#### [Record set]
(** * pquv: asynchronous libpq queries on a libuv loop

    A shallow embedding of [pquv.c].  The context ([pg_async_t]) and the
    query nodes ([pg_query_t]) live in an explicit store; every function of
    the C file is a computation in a state-and-failure monad over that store.
    Calls into libpq and libuv, the user's result callback and the calls to
    [free] are logged in a trace, oldest first, so that statements about
    what the library does, and in which order, are statements about traces.

    Both platform variants of the file are embedded: the [#ifdef _WIN32]
    branches are selected by a [platform] argument. *)

From stdpp Require Import gmap strings list fin_maps.

Open Scope Z_scope.

(** ** libpq and libuv as seen from [pquv.c] *)

Inductive platform := Posix | Win32.

Inductive ConnStatusType := CONNECTION_OK | CONNECTION_BAD.

(** A [PGconn *] that is not [NULL]. *)
Record PGconn := { conn_id : nat; PQstatus : ConnStatusType }.

Inductive ExecStatusType :=
| PGRES_EMPTY_QUERY
| PGRES_COMMAND_OK
| PGRES_TUPLES_OK
| PGRES_COPY_OUT
| PGRES_COPY_IN
| PGRES_BAD_RESPONSE
| PGRES_NONFATAL_ERROR
| PGRES_FATAL_ERROR.

(** A [PGresult *] that is not [NULL]. *)
Record PGresult := {
  res_id : nat;
  PQresultStatus : ExecStatusType;
  PQresultErrorMessage : string
}.

Inductive uv_handle_type := UV_UNKNOWN_HANDLE | UV_POLL | UV_TIMER.

(** The one context of a run is either designated by a pointer or the
    pointer is [NULL]. *)
Inductive pg_ref := PgNull | PgCtx.

(** What [pquv.c] can observe of its [uv_poll_t] / [uv_timer_t]: the
    [type] field, the [data] field, whether the handle is started, and
    [uv_is_closing]. *)
Record uv_handle := {
  h_type : uv_handle_type;
  h_data : pg_ref;
  h_active : bool;
  h_closing : bool
}.

(** The handle pointer libuv passes to a callback. *)
Inductive uv_ref := UvNull | UvHandle.

(** Addresses of [pg_query_t] nodes, function pointers of type
    [pg_result_cb_t], and [void *] user data. *)
Definition ptr := nat.
Definition cb_id := nat.
Definition user_data := Z.

(** ** The data model of [pquv.h] *)

Record pg_query := {
  sql : string;
  params : option (list (option string));
  param_count : Z;
  result_cb : option cb_id;
  data : user_data;
  next : option ptr
}.

Record pg_async := {
  conn : option PGconn;
  owns_connection : bool;
  is_connected : bool;
  is_executing : bool;
  destroying : bool;
  handle : uv_handle;
  query_queue : option ptr;
  query_queue_tail : option ptr;
  current_query : option ptr;
  error_message : option string;
  pg_data : user_data
}.

Definition set_conn (v : option PGconn) (pg : pg_async) : pg_async :=
  {| conn := v; owns_connection := owns_connection pg;
     is_connected := is_connected pg; is_executing := is_executing pg;
     destroying := destroying pg; handle := handle pg;
     query_queue := query_queue pg; query_queue_tail := query_queue_tail pg;
     current_query := current_query pg; error_message := error_message pg;
     pg_data := pg_data pg |}.

Definition set_is_executing (v : bool) (pg : pg_async) : pg_async :=
  {| conn := conn pg; owns_connection := owns_connection pg;
     is_connected := is_connected pg; is_executing := v;
     destroying := destroying pg; handle := handle pg;
     query_queue := query_queue pg; query_queue_tail := query_queue_tail pg;
     current_query := current_query pg; error_message := error_message pg;
     pg_data := pg_data pg |}.

Definition set_destroying (v : bool) (pg : pg_async) : pg_async :=
  {| conn := conn pg; owns_connection := owns_connection pg;
     is_connected := is_connected pg; is_executing := is_executing pg;
     destroying := v; handle := handle pg;
     query_queue := query_queue pg; query_queue_tail := query_queue_tail pg;
     current_query := current_query pg; error_message := error_message pg;
     pg_data := pg_data pg |}.

Definition set_handle (v : uv_handle) (pg : pg_async) : pg_async :=
  {| conn := conn pg; owns_connection := owns_connection pg;
     is_connected := is_connected pg; is_executing := is_executing pg;
     destroying := destroying pg; handle := v;
     query_queue := query_queue pg; query_queue_tail := query_queue_tail pg;
     current_query := current_query pg; error_message := error_message pg;
     pg_data := pg_data pg |}.

Definition set_query_queue (v : option ptr) (pg : pg_async) : pg_async :=
  {| conn := conn pg; owns_connection := owns_connection pg;
     is_connected := is_connected pg; is_executing := is_executing pg;
     destroying := destroying pg; handle := handle pg;
     query_queue := v; query_queue_tail := query_queue_tail pg;
     current_query := current_query pg; error_message := error_message pg;
     pg_data := pg_data pg |}.

Definition set_query_queue_tail (v : option ptr) (pg : pg_async) : pg_async :=
  {| conn := conn pg; owns_connection := owns_connection pg;
     is_connected := is_connected pg; is_executing := is_executing pg;
     destroying := destroying pg; handle := handle pg;
     query_queue := query_queue pg; query_queue_tail := v;
     current_query := current_query pg; error_message := error_message pg;
     pg_data := pg_data pg |}.

Definition set_current_query (v : option ptr) (pg : pg_async) : pg_async :=
  {| conn := conn pg; owns_connection := owns_connection pg;
     is_connected := is_connected pg; is_executing := is_executing pg;
     destroying := destroying pg; handle := handle pg;
     query_queue := query_queue pg; query_queue_tail := query_queue_tail pg;
     current_query := v; error_message := error_message pg;
     pg_data := pg_data pg |}.

Definition set_error_message (v : option string) (pg : pg_async) : pg_async :=
  {| conn := conn pg; owns_connection := owns_connection pg;
     is_connected := is_connected pg; is_executing := is_executing pg;
     destroying := destroying pg; handle := handle pg;
     query_queue := query_queue pg; query_queue_tail := query_queue_tail pg;
     current_query := current_query pg; error_message := v;
     pg_data := pg_data pg |}.

Definition set_next (v : option ptr) (q : pg_query) : pg_query :=
  {| sql := sql q; params := params q; param_count := param_count q;
     result_cb := result_cb q; data := data q; next := v |}.

(** ** Traces *)

(** One constructor per external call the file makes.  [EvResultCb] is the
    call of the user's [result_cb]; it also records the node the callback
    was read from.  [EvCloseCb] marks libuv entering [on_handle_closed]. *)
Inductive event :=
| EvPQsendQuery (s : string)
| EvPQsendQueryParams (s : string) (nParams : Z)
                      (paramValues : option (list (option string)))
| EvPQconsumeInput
| EvPQgetResult
| EvResultCb (q : ptr) (cb : cb_id) (res : PGresult) (d : user_data)
| EvPQclear (res : PGresult)
| EvPQcancel
| EvPQfinish
| Ev_uv_poll_init (fd : Z)
| Ev_uv_poll_start
| Ev_uv_poll_stop
| Ev_uv_timer_init
| Ev_uv_timer_start
| Ev_uv_timer_stop
| Ev_uv_close
| EvCloseCb
| EvFreeQuery (q : ptr)
| EvFreeCtx.

#[global] Instance ExecStatusType_eq_dec : EqDecision ExecStatusType.
Proof. solve_decision. Defined.

#[global] Instance PGresult_eq_dec : EqDecision PGresult.
Proof. solve_decision. Defined.

#[global] Instance event_eq_dec : EqDecision event.
Proof. solve_decision. Defined.

(** ** The store and the monad *)

(** [ctx] is [None] once [free(pg)] has run; [heap] holds exactly the
    [pg_query_t] nodes that [pquv_queue] has built and that are not yet
    freed. *)
Record world := {
  ctx : option pg_async;
  heap : gmap ptr pg_query;
  trace : list event
}.

(** A computation either yields a value and a new store, or is undefined
    behaviour of the C program (a dereference of [NULL] or of freed memory,
    a double [free], [uv_poll_stop] or [uv_timer_stop] on a handle that was
    never initialized): [None]. *)
Definition M (A : Type) : Type := world → option (A * world).

Definition ret {A} (a : A) : M A := λ w, Some (a, w).

Definition bind {A B} (m : M A) (k : A → M B) : M B :=
  λ w, match m w with
       | Some (a, w') => k a w'
       | None => None
       end.

Definition undefined {A} : M A := λ _, None.

Declare Scope pquv_scope.
Delimit Scope pquv_scope with pquv.
Notation "'let*' x ':=' m 'in' k" := (bind m (λ x, k))
  (at level 10, x name, m at level 100, k at level 200) : pquv_scope.
Notation "m ';;' k" := (bind m (λ _, k))
  (at level 100, k at level 200, right associativity) : pquv_scope.
Open Scope pquv_scope.

(** [*pg]: reading through the context pointer. *)
Definition get_pg (pg : pg_ref) : M pg_async :=
  λ w, match pg, ctx w with
       | PgCtx, Some c => Some (c, w)
       | _, _ => None
       end.

(** [pg->field = v]: writing through the context pointer. *)
Definition modify_pg (pg : pg_ref) (f : pg_async → pg_async) : M unit :=
  λ w, match pg, ctx w with
       | PgCtx, Some c =>
           Some ((), {| ctx := Some (f c); heap := heap w; trace := trace w |})
       | _, _ => None
       end.

(** [free(pg)]. *)
Definition free_pg (pg : pg_ref) : M unit :=
  λ w, match pg, ctx w with
       | PgCtx, Some _ =>
           Some ((), {| ctx := None; heap := heap w;
                        trace := trace w ++ [EvFreeCtx] |})
       | _, _ => None
       end.

Definition emit (e : event) : M unit :=
  λ w, Some ((), {| ctx := ctx w; heap := heap w; trace := trace w ++ [e] |}).

(** [*q]: reading a query node. *)
Definition load (q : ptr) : M pg_query :=
  λ w, match heap w !! q with
       | Some n => Some (n, w)
       | None => None
       end.

(** [q->field = v]: writing a query node. *)
Definition store (q : ptr) (f : pg_query → pg_query) : M unit :=
  λ w, match heap w !! q with
       | Some n =>
           Some ((), {| ctx := ctx w; heap := <[q := f n]> (heap w);
                        trace := trace w |})
       | None => None
       end.

(** The address a successful [calloc] returns is not in use. *)
Definition fresh (q : ptr) : M unit :=
  λ w, match heap w !! q with
       | Some _ => None
       | None => Some ((), w)
       end.

(** The node at the address [calloc] returned, once its fields are set. *)
Definition alloc_query (q : ptr) (n : pg_query) : M unit :=
  λ w, match heap w !! q with
       | Some _ => None
       | None =>
           Some ((), {| ctx := ctx w; heap := <[q := n]> (heap w);
                        trace := trace w |})
       end.

(** [free(query)], together with the [free] of the strings it owns. *)
Definition free_query (q : ptr) : M unit :=
  λ w, match heap w !! q with
       | Some _ =>
           Some ((), {| ctx := ctx w; heap := delete q (heap w);
                        trace := trace w ++ [EvFreeQuery q] |})
       | None => None
       end.

(** The same on the node [pquv_queue] is still building: the node is not
    linked into the queue yet, so the store of the linked nodes is as
    before. *)
Definition discard_query (q : ptr) : M unit := emit (EvFreeQuery q).

Definition heap_size : M nat := λ w, Some (size (heap w), w).

(** ** What the environment answers

    The answers of libpq, libuv and the allocator during one entry into the
    library.  [results] is the sequence of non-[NULL] values that successive
    calls of [PQgetResult] return before it returns [NULL]. *)
Record driver_env := {
  send_result : Z;
  PQsocket : Z;
  init_result : Z;
  start_result : Z;
  consume_input : Z;
  PQisBusy : Z;
  results : list PGresult;
  PQgetCancel : bool;
  PQerrorMessage : string;
  uv_strerror : Z → string;
  strdup_ok : bool
}.

(** The allocator's answers inside [pquv_queue]: the address [calloc]
    returns for the node ([None] for [NULL]), and whether each later
    allocation succeeds. *)
Record alloc_env := {
  calloc_query : option ptr;
  strdup_sql_ok : bool;
  malloc_params_ok : bool;
  strdup_param_ok : nat → bool
}.

(** [strdup(s)] under a given outcome of the allocation. *)
Definition strdup (ok : bool) (s : string) : option string :=
  if ok then Some s else None.

(** ** libuv calls on the context's handle *)

(** [uv_poll_stop] / [uv_timer_stop].  libuv takes the loop from the
    handle: on a handle that [pquv_create] zero-filled and that no
    [uv_poll_init] / [uv_timer_init] has initialized since, the call
    dereferences [NULL]. *)
Definition uv_stop (plat : platform) (pg : pg_ref) : M unit :=
  let* c := get_pg pg in
  match h_type (handle c) with
  | UV_UNKNOWN_HANDLE => undefined
  | _ =>
      emit (match plat with
            | Posix => Ev_uv_poll_stop
            | Win32 => Ev_uv_timer_stop
            end);;
      modify_pg pg (λ c, set_handle
        {| h_type := h_type (handle c); h_data := h_data (handle c);
           h_active := false; h_closing := h_closing (handle c) |} c)
  end.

#### [What is being asked]
For every line of the data above that contains "Inductive", copy that line.

#### [Result for this task]
Inductive platform := Posix | Win32.
Inductive ConnStatusType := CONNECTION_OK | CONNECTION_BAD.
Inductive ExecStatusType :=
Inductive uv_handle_type := UV_UNKNOWN_HANDLE | UV_POLL | UV_TIMER.
Inductive pg_ref := PgNull | PgCtx.
Inductive uv_ref := UvNull | UvHandle.
Inductive event :=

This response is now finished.